■ **TASK PROMPT**: Up to and including the line containing "#[local] Hint Resolve l_socket_finish : eff.", set down each line of the entries below exactly, starting from the first, and leave out the rest.

■ **DATA FOR THIS EXERCISE**:
(* ===== verification/SocketObject.v ===== *)
(** * The bound-socket listener as a listener

    The instance of [Listener] for [basic_socket_listener]. *)

From S2P Require Import Prelude Errors Effect EffectLogic Options Endpoint Status Observers ListenerBase.
From S2P Require Import ListenerFacts ListenerAccount ListenerLedger ListenerStop ListenerInterface.
From S2P Require Import SocketListener SocketFacts SocketAccount.

(** ** The ledger *)

Section Ledger.
Variable cfg : config.

Abbreviation lkept c n m := (kept (E := senv) (S := sworld) (fun _ => True) (Ledger c n) m).

Lemma l_update c n s f : lkept c n (modify_ext (update_session s f)).
Proof. by apply kept_modify. Qed.
#[local] Hint Resolve l_update : eff.

Lemma l_session_finish c n s ec ep : lkept c n (session_finish s ec ep).
Proof.
  apply kept_noexcept; [apply nt_session_finish|].
  unfold close_now, session_finished_post, get_ext. kept_auto.
Qed.
#[local] Hint Resolve l_session_finish : eff.

Lemma l_session_force_close c n s : lkept c n (session_force_close s).
Proof. apply kept_noexcept; [apply nt_force_close|]. kept_auto. Qed.
#[local] Hint Resolve l_session_force_close : eff.

Lemma l_session_request_stop c n s : lkept c n (session_request_stop s).
Proof. apply kept_noexcept; [apply nt_request_stop'|]. kept_auto. Qed.
#[local] Hint Resolve l_session_request_stop : eff.

Lemma l_session_handler c n s ec : lkept c n (session_handler s ec).
Proof. unfold session_handler, get_ext. kept_auto. Qed.
#[local] Hint Resolve l_session_handler : eff.

Lemma l_report c n s x : lkept c n (report s x).
Proof. unfold report. kept_auto. Qed.
#[local] Hint Resolve l_report : eff.

Ltac l_auto := kept_auto; try done; auto with eff.

Lemma l_socket_finish c n ec reason : lkept c n (SocketListener.finish cfg ec reason).
Proof. unfold SocketListener.finish, state, set_stop_reason, shutdown_timer_cancel. l_auto. Qed.
#[local] Hint Resolve l_socket_finish : eff.

Lemma l_socket_maybe_finish c n : lkept c n (maybe_finish cfg).
Proof. unfold maybe_finish, state, get_ext, stop_reason. l_auto. Qed.
#[local] Hint Resolve l_socket_maybe_finish : eff.

Lemma socket_task_ledger c n t : lkept c n (run_task cfg t).
Proof.
  destruct t as [h|id h|id| |on h ec|[]]; simpl.
  - apply l_run_start. unfold start_on_strand, bind_socket, state, clear_diagnostics, record_diagnostic,
      SocketListener.emit, modify_ext, get_ext. l_auto.
  - apply l_run_wait.
  - apply l_cancel_wait.
  - unfold stop_on_strand, state, set_stop_reason, arm_shutdown_timer, shutdown_timer_cancel, modify_ext,
      get_ext. l_auto.
  - apply l_run_dispatch.
  - unfold shutdown_deadline, record_diagnostic, SocketListener.emit, get_ext. l_auto.
  - unfold session_finished, record_diagnostic, SocketListener.emit, state, modify_ext. l_auto.
  - unfold session_start, async_run. l_auto.
  - unfold run_request_stop. l_auto.
  - unfold run_force_close. l_auto.
Qed.

Lemma socket_ledger c n a : sock_initiates a = false -> lkept c n (exec cfg a).
Proof.
  destruct a as [ex al sl|ex al sl| |op ty|i|k x ec|i|v|id]; simpl; intros Ha; try done.
  - apply l_request_stop.
  - apply l_emit_cancellation.
  - unfold expire_timer, get_ext, modify_ext. l_auto.
  - unfold session_completes, get_ext. l_auto.
  - unfold run_posted. kept_auto; try done; apply socket_task_ledger.
  - unfold update_registry. l_auto.
  - unfold update_registry. l_auto.
Qed.
End Ledger.

(** ** Stops *)

Section Stop.
Variable cfg : config.

Section Kept.
Variables (m : list bool) (d : bool).

Abbreviation dkeeps p := (typed (E := senv) (S := sworld) (Down m d) any p).

Lemma ds_update s f : dkeeps (modify_ext (update_session s f)).
Proof. by apply d_modify. Qed.

Ltac ds_auto :=
  typed_auto; first [by apply d_modify | by apply d_post | by apply ds_update | by apply d_transition_to].

Lemma ds_session_finish s ec ep : dkeeps (session_finish s ec ep).
Proof. unfold session_finish, get_ext, close_now, session_finished_post. ds_auto. Qed.
Hint Resolve ds_session_finish : typed.

Lemma ds_session_handler s ec : dkeeps (session_handler s ec).
Proof. unfold session_handler, get_ext. ds_auto. Qed.

Lemma ds_report s x : dkeeps (report s x).
Proof. unfold report. ds_auto. Qed.

Lemma ds_session_force_close s : dkeeps (session_force_close s).
Proof. unfold session_force_close. ds_auto. Qed.
Hint Resolve ds_session_handler ds_report ds_session_force_close : typed.

Lemma ds_session_request_stop s : dkeeps (session_request_stop s).
Proof. unfold session_request_stop. ds_auto. Qed.

Lemma ds_session_start s : dkeeps (session_start s).
Proof. unfold session_start, async_run. ds_auto. Qed.

Lemma ds_session_completes s x ec : dkeeps (session_completes s x ec).
Proof. unfold session_completes, get_ext. ds_auto. Qed.

Lemma ds_cancel_timers : dkeeps shutdown_timer_cancel.
Proof.
  apply d_modify. intros w. simpl. rewrite marks_app. split; [|done].
  rewrite <- (app_nil_r (marks (w_queue w))) at 2. f_equal. by induction (b_timers _).
Qed.

Lemma ds_emit type ec ep : dkeeps (emit cfg type ec ep).
Proof. apply d_emit. Qed.
Hint Resolve ds_session_request_stop ds_session_start ds_session_completes ds_cancel_timers ds_emit : typed.

Lemma ds_finish ec r : dkeeps (SocketListener.finish cfg ec r).
Proof. unfold SocketListener.finish, state. ds_auto. Qed.
Hint Resolve ds_finish : typed.

Lemma ds_maybe_finish : dkeeps (maybe_finish cfg).
Proof. unfold maybe_finish, state, get_ext, stop_reason. typed_auto. Qed.
Hint Resolve ds_maybe_finish : typed.

(** What follows the transition to [stopping]. *)
Lemma ds_stop : dkeeps (stop_on_strand cfg).
Proof. unfold stop_on_strand, state, get_ext, arm_shutdown_timer. ds_auto. Qed.

(** Every posted task but a start keeps the marks and does not make the listener run. *)
Lemma ds_run_task t : mark t <> Some true -> dkeeps (run_task cfg t).
Proof.
  intros Ht. destruct t as [h|id h|id| |on h ec|[]]; [by destruct Ht|..]; unfold run_task.
  - apply d_run_wait.
  - apply d_cancel_wait.
  - apply ds_stop.
  - apply d_run_dispatch.
  - unfold shutdown_deadline, get_ext. typed_auto.
  - unfold session_finished, state. ds_auto.
  - typed_auto.
  - apply ds_update.
  - unfold run_force_close. typed_auto.
Qed.
End Kept.

Abbreviation starting m p := (typed (E := senv) (S := sworld) (Down m false) any p).

Lemma ds_start m h : starting m (run_start (start_on_strand cfg) h).
Proof.
  apply d_run_start. intros h'. unfold start_on_strand, bind_socket, state, get_ext.
  typed_auto; first [by apply d_modify | by apply d_transition_to | by apply d_post | by apply ds_finish | by apply ds_emit].
Qed.

(** After a stop the listener is not up, also when the grace timer could not be armed. *)
Lemma ds_stopped m : leads (E := senv) (fun _ => True) (Down m true) (Down m false) (Down m true) (stop_on_strand cfg).
Proof.
  unfold stop_on_strand, state. apply leads_gets. intros st. case_bool_decide as Hi.
  - apply (leads_bind _ _ _ (Down m false)); [|intros _]. { apply leads_modify. by intros w [[] _]. }
    apply (leads_bind _ _ _ (Down m true)); [by apply leads_down | intros _].
    apply leads_keep; [apply ds_finish | done | done].
  - destruct (_ && _) eqn:Hd.
    + apply leads_keep; [by apply typed_ret | intros w [[] Hs] | intros w [[] Hs]]; (split; [done|]); intros _; unfold is_up;
        rewrite Hs; apply andb_true_iff in Hd as [Hd1%negb_true_iff Hd2%negb_true_iff]; by rewrite Hd1, Hd2.
    + apply (leads_bind _ _ _ (Down m false)); [|intros _]. { apply leads_modify. by intros w [[] _]. }
      apply (leads_bind _ _ _ (Down m true)); [by apply leads_down | intros _].
      apply leads_keep; [|done|done]. unfold get_ext, arm_shutdown_timer.
      typed_auto; first [by apply d_modify | by apply ds_session_request_stop | by apply ds_cancel_timers |
        by apply ds_maybe_finish].
Qed.

Lemma socket_run_due i e w :
  in_order w i = true -> stop_due w = true ->
  match run_posted cfg i e w with Ret _ w' | Throw _ w' => stop_due w' = true | Terminate _ => True end.
Proof.
  apply (stop_due_posted_task (run_task cfg)); [intros m d t | intros m h | intros m].
  - apply ds_run_task.
  - apply ds_start.
  - apply ds_stopped.
Qed.

(** Actions that start nothing and run posted starts and stops in order. *)
Definition socket_orderly (w : sworld) (a : action) : bool :=
  match a with
  | AStart _ _ _ => false
  | ARun i => in_order w i
  | _ => true
  end.

Lemma socket_keeps_due a e w :
  socket_orderly w a = true -> stop_due w = true ->
  match exec cfg a e w with Ret _ w' | Throw _ w' => stop_due w' = true | Terminate _ => True end.
Proof.
  intros Ha Hw. destruct a as [ex al sl|ex al sl| |op ty|i|s x ec|i|v|id]; simpl in Ha; unfold exec; [done|..].
  - apply stop_due_kept; [intros; apply d_do_async_wait | done].
  - by apply stop_due_requested.
  - apply stop_due_kept; [intros; apply d_emit_cancellation | done].
  - apply stop_due_kept; [|done]. intros m d. unfold expire_timer, get_ext. typed_auto; [by apply d_modify|].
    apply d_modify. intros w'. simpl. rewrite marks_app. split; [|done]. simpl. by rewrite app_nil_r.
  - apply stop_due_kept; [intros; apply ds_session_completes | done].
  - by apply socket_run_due.
  - exact Hw.
  - exact Hw.
Qed.
End Stop.

(** ** The instance *)

Definition socket_object : Type := config * sworld.

Definition socket_action (a : listener_action action) : action :=
  match a with
  | LStart ex alloc slot => AStart ex alloc slot
  | LWait ex alloc slot => AWait ex alloc slot
  | LRequestStop => ARequestStop
  | LCancel op type => ACancel op type
  | LOwn a => a
  end.

(** Posted tasks, waits whose handler keeps the executor busy, timers, a session that
    holds its handler. *)
Definition socket_work (w : sworld) : bool :=
  negb (bool_decide (length (w_queue w) = 0)) || negb (bool_decide (length (m_waiters w) = 0)) ||
  negb (bool_decide (length (b_timers (w_ext w)) = 0)) || existsb bs_session (b_sessions (w_ext w)).

Global Instance socket_listener : Listener socket_object senv action := {
  l_status l := status_of (fst l) (snd l);
  l_next_op l := w_next_op (snd l);
  l_completed l := w_completed (snd l);
  l_exec a e l := on_world (fst l) (exec (fst l) (socket_action a) e (snd l));
  l_set_registry r l := (fst l, set_w_registry r (snd l));
  l_initiates _ := sock_initiates;
  l_owed l := accounted (snd l);
  l_stop_due l := stop_due (snd l);
  l_orderly l := socket_orderly (snd l);
  l_work l := socket_work (snd l);
  l_inv l := Acct (tgt := initiated) false [] (snd l);
  l_ok := acct_ok }.

Lemma socket_initiation a :
  initiation sock_initiates a = sock_initiates (socket_action a).
Proof. by destruct a. Qed.

Lemma socket_books g a e cfg w :
  acct_ok g e -> Acct (tgt := initiated) false [] w ->
  wp (exec cfg a) e w (fun _ => Booked g (sock_initiates a) true w)
    (fun _ w' => Booked g (sock_initiates a) false w w' /\ (sock_initiates a = true -> g = false)).
Proof.
  intros He H. assert (He' := acct_ok_env _ _ He). destruct (sock_initiates a) eqn:Ha.
  - destruct a as [ex al sl|ex al sl| | | | | | |]; try done; simpl.
    + eapply wp_mono; [by apply (booked_initiate g true) | done | by intros x w' [? ->]].
    + eapply wp_mono; [by apply (booked_initiate g false) | done | by intros x w' [? ->]].
  - eapply wp_mono; [apply (booked_other g) | done | done].
    + apply a_exec; [by rewrite Ha | done | done].
    + apply a_exec; [by rewrite Ha | done |]. unfold Acct. simpl. by destruct g.
    + by apply socket_ledger.
Qed.

(** [request_stop] and a cancellation return. *)
Lemma socket_calls_return cfg a e w :
  a = ARequestStop \/ (exists op type, a = ACancel op type) ->
  wp (exec cfg a) e w (fun _ _ => True) (fun _ _ => False).
Proof.
  intros [-> | (op & type & ->)]; simpl.
  - apply (wp_nothrow anywhere); [apply nt_request_stop, _ | done | done].
  - apply (wp_nothrow anywhere); [apply nt_emit_cancellation, _ | done | done].
Qed.

Lemma socket_not_inline cfg a e w :
  match a with LOwn _ => True | _ =>
    wp (exec cfg (socket_action a)) e w (fun _ w' => w_completed w' = w_completed w)
      (fun _ w' => w_completed w' = w_completed w) end.
Proof.
  destruct a; simpl; try done;
    [by apply n_do_async_start | by apply n_do_async_wait | by apply n_request_stop | by apply n_emit_cancellation].
Qed.

Global Instance socket_laws : ListenerLaws socket_listener.
Proof.
  split.
  - intros [cfg w] H. exact H.
  - intros [cfg w]. simpl. unfold accounted. apply submseteq_inserts_l, submseteq_inserts_l. done.
  - intros g a e [cfg w] He H. simpl.
    assert (Hb := socket_books g (socket_action a) e cfg w He H).
    assert (Hn := socket_not_inline cfg a e w). unfold wp in Hb, Hn. destruct (exec cfg (socket_action a) e w) as [[] w'|x w'|w'] eqn:E; simpl; [| |done].
    + destruct Hb. split; simpl; rewrite ?socket_initiation; done.
    + destruct Hb as [[] Hg]. split.
      { split; simpl; rewrite ?socket_initiation; done. }
      destruct a as [ex al sl|ex al sl| |op ty|a]; simpl in *; [by apply Hg | by apply Hg | | | done].
      * assert (Hr := socket_calls_return cfg ARequestStop e w (or_introl eq_refl)).
        unfold wp in Hr. simpl in Hr. by rewrite E in Hr.
      * assert (Hr := socket_calls_return cfg (ACancel op ty) e w ltac:(eauto)).
        unfold wp in Hr. simpl in Hr. by rewrite E in Hr.
  - intros r [cfg w] H. done.
  - intros a e [cfg w] Ha Hw. assert (H := socket_keeps_due cfg (socket_action a) e w). simpl in *.
    destruct (exec cfg (socket_action a) e w); simpl; [apply H | apply H | done]; by destruct a.
  - intros e [cfg w] He Hs. apply acct_ok_env in He. destruct (stop_due_posted e w (He eq_refl) Hs) as (w' & Hr & Hd).
    simpl. unfold request_stop. by rewrite Hr.
  - by intros r [cfg w].
  - intros [cfg w] op Hw Ho. simpl in *. unfold socket_work in Hw.
    apply orb_false_iff in Hw as [[[Hq Hm]%orb_false_iff _]%orb_false_iff _].
    apply negb_false_iff, bool_decide_eq_true in Hq, Hm. by apply work_owed.
Qed.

■ **ANSWER SECTION**:
(* ===== verification/SocketObject.v ===== *)
(** * The bound-socket listener as a listener

    The instance of [Listener] for [basic_socket_listener]. *)

From S2P Require Import Prelude Errors Effect EffectLogic Options Endpoint Status Observers ListenerBase.
From S2P Require Import ListenerFacts ListenerAccount ListenerLedger ListenerStop ListenerInterface.
From S2P Require Import SocketListener SocketFacts SocketAccount.

(** ** The ledger *)

Section Ledger.
Variable cfg : config.

Abbreviation lkept c n m := (kept (E := senv) (S := sworld) (fun _ => True) (Ledger c n) m).

Lemma l_update c n s f : lkept c n (modify_ext (update_session s f)).
Proof. by apply kept_modify. Qed.
#[local] Hint Resolve l_update : eff.

Lemma l_session_finish c n s ec ep : lkept c n (session_finish s ec ep).
Proof.
  apply kept_noexcept; [apply nt_session_finish|].
  unfold close_now, session_finished_post, get_ext. kept_auto.
Qed.
#[local] Hint Resolve l_session_finish : eff.

Lemma l_session_force_close c n s : lkept c n (session_force_close s).
Proof. apply kept_noexcept; [apply nt_force_close|]. kept_auto. Qed.
#[local] Hint Resolve l_session_force_close : eff.

Lemma l_session_request_stop c n s : lkept c n (session_request_stop s).
Proof. apply kept_noexcept; [apply nt_request_stop'|]. kept_auto. Qed.
#[local] Hint Resolve l_session_request_stop : eff.

Lemma l_session_handler c n s ec : lkept c n (session_handler s ec).
Proof. unfold session_handler, get_ext. kept_auto. Qed.
#[local] Hint Resolve l_session_handler : eff.

Lemma l_report c n s x : lkept c n (report s x).
Proof. unfold report. kept_auto. Qed.
#[local] Hint Resolve l_report : eff.

Ltac l_auto := kept_auto; try done; auto with eff.

Lemma l_socket_finish c n ec reason : lkept c n (SocketListener.finish cfg ec reason).
Proof. unfold SocketListener.finish, state, set_stop_reason, shutdown_timer_cancel. l_auto. Qed.
#[local] Hint Resolve l_socket_finish : eff.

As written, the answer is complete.